• _Your task_:
Please quote exactly the lines below from the line containing "conn_ok c → buffer_ok b → start" to the line containing "rewrite (proj2 (Nat.leb_le _ _)), (proj2", both lines included, and nothing else.

---------- Listed entries

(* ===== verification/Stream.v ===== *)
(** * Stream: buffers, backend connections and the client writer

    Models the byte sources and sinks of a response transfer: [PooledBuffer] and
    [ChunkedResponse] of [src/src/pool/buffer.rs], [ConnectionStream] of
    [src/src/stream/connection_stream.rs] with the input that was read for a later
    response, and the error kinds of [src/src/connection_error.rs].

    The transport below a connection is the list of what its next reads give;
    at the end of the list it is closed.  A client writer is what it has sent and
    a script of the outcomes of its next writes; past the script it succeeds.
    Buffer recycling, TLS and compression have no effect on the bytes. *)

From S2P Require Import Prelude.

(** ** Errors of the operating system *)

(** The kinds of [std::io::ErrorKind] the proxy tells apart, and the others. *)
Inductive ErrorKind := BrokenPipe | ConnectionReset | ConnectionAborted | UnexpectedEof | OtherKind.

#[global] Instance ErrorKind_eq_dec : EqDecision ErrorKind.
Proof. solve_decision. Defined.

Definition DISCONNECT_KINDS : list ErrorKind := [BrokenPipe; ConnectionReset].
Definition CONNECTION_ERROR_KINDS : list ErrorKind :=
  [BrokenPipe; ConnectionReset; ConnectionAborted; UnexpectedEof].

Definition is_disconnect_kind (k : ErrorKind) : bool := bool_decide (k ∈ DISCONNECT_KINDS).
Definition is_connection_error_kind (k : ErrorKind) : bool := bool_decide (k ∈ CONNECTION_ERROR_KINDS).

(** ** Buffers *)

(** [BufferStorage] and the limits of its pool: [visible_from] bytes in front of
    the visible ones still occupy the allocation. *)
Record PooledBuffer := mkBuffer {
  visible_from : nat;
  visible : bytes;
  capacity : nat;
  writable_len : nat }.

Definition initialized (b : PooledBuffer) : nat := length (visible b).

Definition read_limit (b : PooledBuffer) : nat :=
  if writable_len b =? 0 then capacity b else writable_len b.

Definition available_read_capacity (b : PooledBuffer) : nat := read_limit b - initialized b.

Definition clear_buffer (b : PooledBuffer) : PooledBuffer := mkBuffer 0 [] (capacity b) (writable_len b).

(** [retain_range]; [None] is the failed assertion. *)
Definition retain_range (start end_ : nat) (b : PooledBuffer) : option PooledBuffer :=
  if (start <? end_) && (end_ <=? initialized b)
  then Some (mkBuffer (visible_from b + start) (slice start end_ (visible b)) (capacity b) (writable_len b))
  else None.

--------------------
---------- Listed entries

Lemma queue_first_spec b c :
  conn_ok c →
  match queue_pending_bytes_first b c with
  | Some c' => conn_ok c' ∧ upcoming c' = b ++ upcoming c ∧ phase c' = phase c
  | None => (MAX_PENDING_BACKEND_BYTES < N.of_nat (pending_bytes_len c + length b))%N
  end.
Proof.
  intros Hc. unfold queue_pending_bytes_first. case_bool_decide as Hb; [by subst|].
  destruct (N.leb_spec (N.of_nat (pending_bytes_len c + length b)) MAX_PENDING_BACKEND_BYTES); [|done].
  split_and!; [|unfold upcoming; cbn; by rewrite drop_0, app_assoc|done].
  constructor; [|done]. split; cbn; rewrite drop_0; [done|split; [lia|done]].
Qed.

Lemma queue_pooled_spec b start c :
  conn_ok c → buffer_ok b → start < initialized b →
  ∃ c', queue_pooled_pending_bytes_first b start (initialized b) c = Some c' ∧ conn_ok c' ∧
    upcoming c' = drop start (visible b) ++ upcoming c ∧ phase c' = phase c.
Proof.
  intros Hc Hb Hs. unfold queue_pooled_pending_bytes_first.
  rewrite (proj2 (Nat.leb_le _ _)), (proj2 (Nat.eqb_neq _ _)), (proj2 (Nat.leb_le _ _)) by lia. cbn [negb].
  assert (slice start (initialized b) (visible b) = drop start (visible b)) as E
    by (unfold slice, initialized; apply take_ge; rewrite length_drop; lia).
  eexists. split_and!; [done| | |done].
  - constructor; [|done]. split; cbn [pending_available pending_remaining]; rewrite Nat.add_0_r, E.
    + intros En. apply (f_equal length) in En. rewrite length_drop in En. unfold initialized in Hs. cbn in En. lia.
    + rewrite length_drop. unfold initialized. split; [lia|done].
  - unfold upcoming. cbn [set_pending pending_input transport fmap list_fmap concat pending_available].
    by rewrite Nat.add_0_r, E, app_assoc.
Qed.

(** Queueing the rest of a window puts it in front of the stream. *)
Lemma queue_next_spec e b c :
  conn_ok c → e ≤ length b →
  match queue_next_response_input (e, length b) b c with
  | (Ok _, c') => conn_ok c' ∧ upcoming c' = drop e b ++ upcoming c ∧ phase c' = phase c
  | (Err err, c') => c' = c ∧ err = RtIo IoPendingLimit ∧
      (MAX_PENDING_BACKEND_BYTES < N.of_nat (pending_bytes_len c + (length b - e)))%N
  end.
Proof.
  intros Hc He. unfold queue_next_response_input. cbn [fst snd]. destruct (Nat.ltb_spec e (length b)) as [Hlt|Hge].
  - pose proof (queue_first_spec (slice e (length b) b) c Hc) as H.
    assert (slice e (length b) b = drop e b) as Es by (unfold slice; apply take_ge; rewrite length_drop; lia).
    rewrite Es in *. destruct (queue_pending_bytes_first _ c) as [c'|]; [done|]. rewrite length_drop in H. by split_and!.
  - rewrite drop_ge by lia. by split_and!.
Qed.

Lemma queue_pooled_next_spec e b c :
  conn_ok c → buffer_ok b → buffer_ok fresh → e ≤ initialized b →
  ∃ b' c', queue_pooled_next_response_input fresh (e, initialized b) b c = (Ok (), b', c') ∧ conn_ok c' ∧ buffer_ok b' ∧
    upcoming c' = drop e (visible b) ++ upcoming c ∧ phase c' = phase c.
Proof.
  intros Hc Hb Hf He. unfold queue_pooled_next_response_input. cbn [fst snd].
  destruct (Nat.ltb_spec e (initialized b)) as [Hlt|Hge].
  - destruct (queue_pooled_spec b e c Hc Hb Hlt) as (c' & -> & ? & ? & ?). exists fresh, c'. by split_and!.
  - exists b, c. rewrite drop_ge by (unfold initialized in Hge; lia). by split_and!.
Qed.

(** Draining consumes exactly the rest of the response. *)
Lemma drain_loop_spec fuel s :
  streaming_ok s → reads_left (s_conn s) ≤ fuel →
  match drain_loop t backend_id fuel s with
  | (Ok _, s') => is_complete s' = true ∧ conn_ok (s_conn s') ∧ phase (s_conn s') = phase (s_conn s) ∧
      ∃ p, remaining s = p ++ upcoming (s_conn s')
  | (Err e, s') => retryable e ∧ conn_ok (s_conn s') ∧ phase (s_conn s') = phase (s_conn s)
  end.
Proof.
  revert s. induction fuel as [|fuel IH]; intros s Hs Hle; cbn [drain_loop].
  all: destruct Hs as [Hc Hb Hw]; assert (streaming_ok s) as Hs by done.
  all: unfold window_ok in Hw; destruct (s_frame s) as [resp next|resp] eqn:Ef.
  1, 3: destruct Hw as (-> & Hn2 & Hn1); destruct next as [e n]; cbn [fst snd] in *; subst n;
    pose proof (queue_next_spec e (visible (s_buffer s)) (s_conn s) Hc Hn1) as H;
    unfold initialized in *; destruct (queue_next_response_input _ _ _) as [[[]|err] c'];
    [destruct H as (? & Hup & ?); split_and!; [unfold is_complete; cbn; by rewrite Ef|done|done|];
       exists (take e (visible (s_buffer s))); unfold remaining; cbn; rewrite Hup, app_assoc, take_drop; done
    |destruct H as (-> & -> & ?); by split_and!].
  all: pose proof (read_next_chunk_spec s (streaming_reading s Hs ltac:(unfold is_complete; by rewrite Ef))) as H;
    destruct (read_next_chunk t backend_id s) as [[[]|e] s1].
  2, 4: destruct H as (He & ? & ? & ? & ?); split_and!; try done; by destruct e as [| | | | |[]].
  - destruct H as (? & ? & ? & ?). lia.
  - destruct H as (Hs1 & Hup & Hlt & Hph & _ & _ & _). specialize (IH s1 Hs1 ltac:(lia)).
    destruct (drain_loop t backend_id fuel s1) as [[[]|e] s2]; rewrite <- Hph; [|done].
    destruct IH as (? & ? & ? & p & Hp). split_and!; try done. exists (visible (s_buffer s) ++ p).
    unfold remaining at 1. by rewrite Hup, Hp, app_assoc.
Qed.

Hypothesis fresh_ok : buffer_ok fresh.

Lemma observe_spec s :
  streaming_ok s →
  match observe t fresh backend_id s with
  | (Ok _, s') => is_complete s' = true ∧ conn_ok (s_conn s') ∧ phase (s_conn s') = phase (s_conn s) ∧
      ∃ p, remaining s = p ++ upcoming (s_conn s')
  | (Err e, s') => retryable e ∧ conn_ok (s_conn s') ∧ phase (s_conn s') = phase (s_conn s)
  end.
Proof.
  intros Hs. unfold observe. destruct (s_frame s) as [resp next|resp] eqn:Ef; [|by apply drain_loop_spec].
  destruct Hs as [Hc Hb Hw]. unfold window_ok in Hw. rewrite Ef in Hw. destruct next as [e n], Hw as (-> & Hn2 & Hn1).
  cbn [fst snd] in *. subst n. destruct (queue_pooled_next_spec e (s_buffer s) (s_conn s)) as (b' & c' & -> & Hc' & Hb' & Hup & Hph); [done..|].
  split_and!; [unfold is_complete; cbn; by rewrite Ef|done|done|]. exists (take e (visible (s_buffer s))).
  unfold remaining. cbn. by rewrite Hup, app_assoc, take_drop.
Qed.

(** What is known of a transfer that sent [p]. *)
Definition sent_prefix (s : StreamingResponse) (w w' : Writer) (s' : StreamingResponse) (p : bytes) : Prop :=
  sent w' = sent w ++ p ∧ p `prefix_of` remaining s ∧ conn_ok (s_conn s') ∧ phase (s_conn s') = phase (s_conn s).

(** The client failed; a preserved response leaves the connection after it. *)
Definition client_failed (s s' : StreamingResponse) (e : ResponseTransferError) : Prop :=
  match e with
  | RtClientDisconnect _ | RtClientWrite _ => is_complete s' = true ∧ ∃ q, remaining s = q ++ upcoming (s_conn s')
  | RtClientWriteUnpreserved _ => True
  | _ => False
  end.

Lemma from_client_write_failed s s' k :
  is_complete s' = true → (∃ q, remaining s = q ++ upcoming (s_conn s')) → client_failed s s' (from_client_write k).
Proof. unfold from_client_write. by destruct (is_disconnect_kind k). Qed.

--------------------
---------- Listed entries

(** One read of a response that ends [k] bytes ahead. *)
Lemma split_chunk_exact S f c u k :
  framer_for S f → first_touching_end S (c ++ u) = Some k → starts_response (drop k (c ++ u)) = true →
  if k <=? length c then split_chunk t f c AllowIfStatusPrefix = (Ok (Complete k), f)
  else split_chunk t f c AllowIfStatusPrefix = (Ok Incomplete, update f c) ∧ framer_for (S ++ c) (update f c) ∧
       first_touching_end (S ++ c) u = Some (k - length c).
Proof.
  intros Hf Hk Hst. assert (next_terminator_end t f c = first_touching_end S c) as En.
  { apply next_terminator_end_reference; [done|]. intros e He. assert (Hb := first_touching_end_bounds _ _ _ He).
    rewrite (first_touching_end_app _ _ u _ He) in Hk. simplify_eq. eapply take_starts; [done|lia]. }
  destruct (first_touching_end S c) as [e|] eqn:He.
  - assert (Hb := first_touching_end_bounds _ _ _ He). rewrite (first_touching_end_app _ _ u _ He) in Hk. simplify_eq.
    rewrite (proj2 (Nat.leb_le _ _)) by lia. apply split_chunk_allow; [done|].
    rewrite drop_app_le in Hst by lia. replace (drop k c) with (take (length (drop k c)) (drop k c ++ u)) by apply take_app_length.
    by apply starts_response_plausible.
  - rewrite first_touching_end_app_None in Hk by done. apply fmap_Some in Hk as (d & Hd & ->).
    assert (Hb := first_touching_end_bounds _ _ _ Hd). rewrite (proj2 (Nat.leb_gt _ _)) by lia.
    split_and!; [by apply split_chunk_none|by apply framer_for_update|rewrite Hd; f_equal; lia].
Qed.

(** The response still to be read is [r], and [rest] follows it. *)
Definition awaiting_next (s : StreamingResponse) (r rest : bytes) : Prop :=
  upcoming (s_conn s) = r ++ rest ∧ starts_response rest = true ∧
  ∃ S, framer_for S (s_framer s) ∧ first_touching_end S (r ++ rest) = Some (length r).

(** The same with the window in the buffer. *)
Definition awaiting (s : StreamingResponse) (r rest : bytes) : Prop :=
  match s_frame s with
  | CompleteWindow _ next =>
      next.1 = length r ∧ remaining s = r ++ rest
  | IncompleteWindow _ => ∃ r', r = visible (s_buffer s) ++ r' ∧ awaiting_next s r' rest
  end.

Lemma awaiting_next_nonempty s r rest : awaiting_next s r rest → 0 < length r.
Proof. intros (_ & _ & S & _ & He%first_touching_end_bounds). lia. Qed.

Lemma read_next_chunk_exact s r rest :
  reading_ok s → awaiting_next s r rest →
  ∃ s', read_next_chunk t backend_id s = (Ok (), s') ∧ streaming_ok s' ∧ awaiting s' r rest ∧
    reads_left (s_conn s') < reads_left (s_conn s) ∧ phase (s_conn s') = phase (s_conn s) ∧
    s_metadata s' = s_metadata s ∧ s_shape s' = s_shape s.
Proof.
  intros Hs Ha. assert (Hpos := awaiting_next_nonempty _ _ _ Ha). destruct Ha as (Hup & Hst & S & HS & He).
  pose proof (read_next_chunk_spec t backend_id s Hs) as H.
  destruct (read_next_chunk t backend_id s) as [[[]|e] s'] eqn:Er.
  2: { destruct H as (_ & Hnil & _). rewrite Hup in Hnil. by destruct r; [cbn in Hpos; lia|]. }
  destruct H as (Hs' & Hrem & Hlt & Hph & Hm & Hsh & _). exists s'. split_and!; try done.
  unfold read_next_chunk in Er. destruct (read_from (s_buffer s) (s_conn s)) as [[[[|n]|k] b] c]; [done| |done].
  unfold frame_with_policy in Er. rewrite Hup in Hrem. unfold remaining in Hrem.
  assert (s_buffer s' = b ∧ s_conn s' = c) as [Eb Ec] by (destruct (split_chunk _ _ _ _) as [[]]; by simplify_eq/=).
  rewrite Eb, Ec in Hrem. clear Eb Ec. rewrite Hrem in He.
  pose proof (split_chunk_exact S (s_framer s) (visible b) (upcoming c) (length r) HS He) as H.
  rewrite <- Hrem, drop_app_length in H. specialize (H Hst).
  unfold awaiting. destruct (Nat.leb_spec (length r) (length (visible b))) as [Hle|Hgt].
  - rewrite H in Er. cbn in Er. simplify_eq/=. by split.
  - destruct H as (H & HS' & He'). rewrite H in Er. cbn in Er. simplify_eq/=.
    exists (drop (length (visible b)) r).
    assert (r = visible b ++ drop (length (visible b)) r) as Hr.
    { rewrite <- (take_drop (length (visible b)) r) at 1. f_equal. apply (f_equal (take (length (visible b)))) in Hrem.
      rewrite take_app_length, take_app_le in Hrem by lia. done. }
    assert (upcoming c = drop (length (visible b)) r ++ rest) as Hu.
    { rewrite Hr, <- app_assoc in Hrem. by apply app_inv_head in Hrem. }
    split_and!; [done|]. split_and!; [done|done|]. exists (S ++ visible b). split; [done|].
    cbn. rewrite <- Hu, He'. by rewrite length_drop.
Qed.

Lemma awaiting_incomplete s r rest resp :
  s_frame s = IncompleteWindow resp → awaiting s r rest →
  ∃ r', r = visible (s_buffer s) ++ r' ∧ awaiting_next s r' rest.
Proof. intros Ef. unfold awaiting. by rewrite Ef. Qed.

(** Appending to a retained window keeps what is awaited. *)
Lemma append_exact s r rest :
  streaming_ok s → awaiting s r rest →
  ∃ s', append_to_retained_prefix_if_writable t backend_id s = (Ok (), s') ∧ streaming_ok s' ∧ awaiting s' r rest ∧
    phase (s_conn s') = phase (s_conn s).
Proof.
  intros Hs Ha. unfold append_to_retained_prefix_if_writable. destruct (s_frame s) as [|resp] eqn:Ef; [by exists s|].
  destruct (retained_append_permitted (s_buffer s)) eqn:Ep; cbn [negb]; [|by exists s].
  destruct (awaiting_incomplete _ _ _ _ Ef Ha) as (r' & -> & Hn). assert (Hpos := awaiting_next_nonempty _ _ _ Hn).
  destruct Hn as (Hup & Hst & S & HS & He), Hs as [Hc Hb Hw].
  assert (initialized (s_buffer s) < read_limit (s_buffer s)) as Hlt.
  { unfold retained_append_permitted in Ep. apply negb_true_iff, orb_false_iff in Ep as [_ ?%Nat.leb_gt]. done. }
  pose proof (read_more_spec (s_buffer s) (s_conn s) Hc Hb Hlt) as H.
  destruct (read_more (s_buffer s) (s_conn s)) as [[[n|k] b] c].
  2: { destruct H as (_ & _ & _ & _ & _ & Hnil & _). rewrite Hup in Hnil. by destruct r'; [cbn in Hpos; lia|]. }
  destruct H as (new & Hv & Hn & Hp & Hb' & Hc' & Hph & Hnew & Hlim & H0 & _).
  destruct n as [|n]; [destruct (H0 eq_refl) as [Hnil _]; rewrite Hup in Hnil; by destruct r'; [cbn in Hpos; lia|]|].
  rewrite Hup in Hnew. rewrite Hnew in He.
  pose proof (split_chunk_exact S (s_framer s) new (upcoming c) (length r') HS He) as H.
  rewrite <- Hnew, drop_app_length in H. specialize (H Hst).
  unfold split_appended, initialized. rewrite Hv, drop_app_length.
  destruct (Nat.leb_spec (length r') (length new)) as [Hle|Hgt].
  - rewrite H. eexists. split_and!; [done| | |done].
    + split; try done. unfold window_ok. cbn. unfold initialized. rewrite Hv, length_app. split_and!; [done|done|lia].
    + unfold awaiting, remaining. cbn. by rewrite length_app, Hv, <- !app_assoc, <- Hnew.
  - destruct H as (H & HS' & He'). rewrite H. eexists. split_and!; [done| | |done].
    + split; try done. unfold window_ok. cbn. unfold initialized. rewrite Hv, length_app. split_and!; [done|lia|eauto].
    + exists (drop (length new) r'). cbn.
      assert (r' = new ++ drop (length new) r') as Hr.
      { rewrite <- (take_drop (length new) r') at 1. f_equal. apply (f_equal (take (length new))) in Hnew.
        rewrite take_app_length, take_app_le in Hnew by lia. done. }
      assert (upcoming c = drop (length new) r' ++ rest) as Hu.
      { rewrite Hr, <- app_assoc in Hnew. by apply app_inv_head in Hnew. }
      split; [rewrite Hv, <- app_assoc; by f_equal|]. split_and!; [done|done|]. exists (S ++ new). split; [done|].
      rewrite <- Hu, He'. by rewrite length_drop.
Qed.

--------------------

• _Answer to the problem_:
  conn_ok c → buffer_ok b → start < initialized b →
  ∃ c', queue_pooled_pending_bytes_first b start (initialized b) c = Some c' ∧ conn_ok c' ∧
    upcoming c' = drop start (visible b) ++ upcoming c ∧ phase c' = phase c.
Proof.
  intros Hc Hb Hs. unfold queue_pooled_pending_bytes_first.
  rewrite (proj2 (Nat.leb_le _ _)), (proj2 (Nat.eqb_neq _ _)), (proj2 (Nat.leb_le _ _)) by lia. cbn [negb].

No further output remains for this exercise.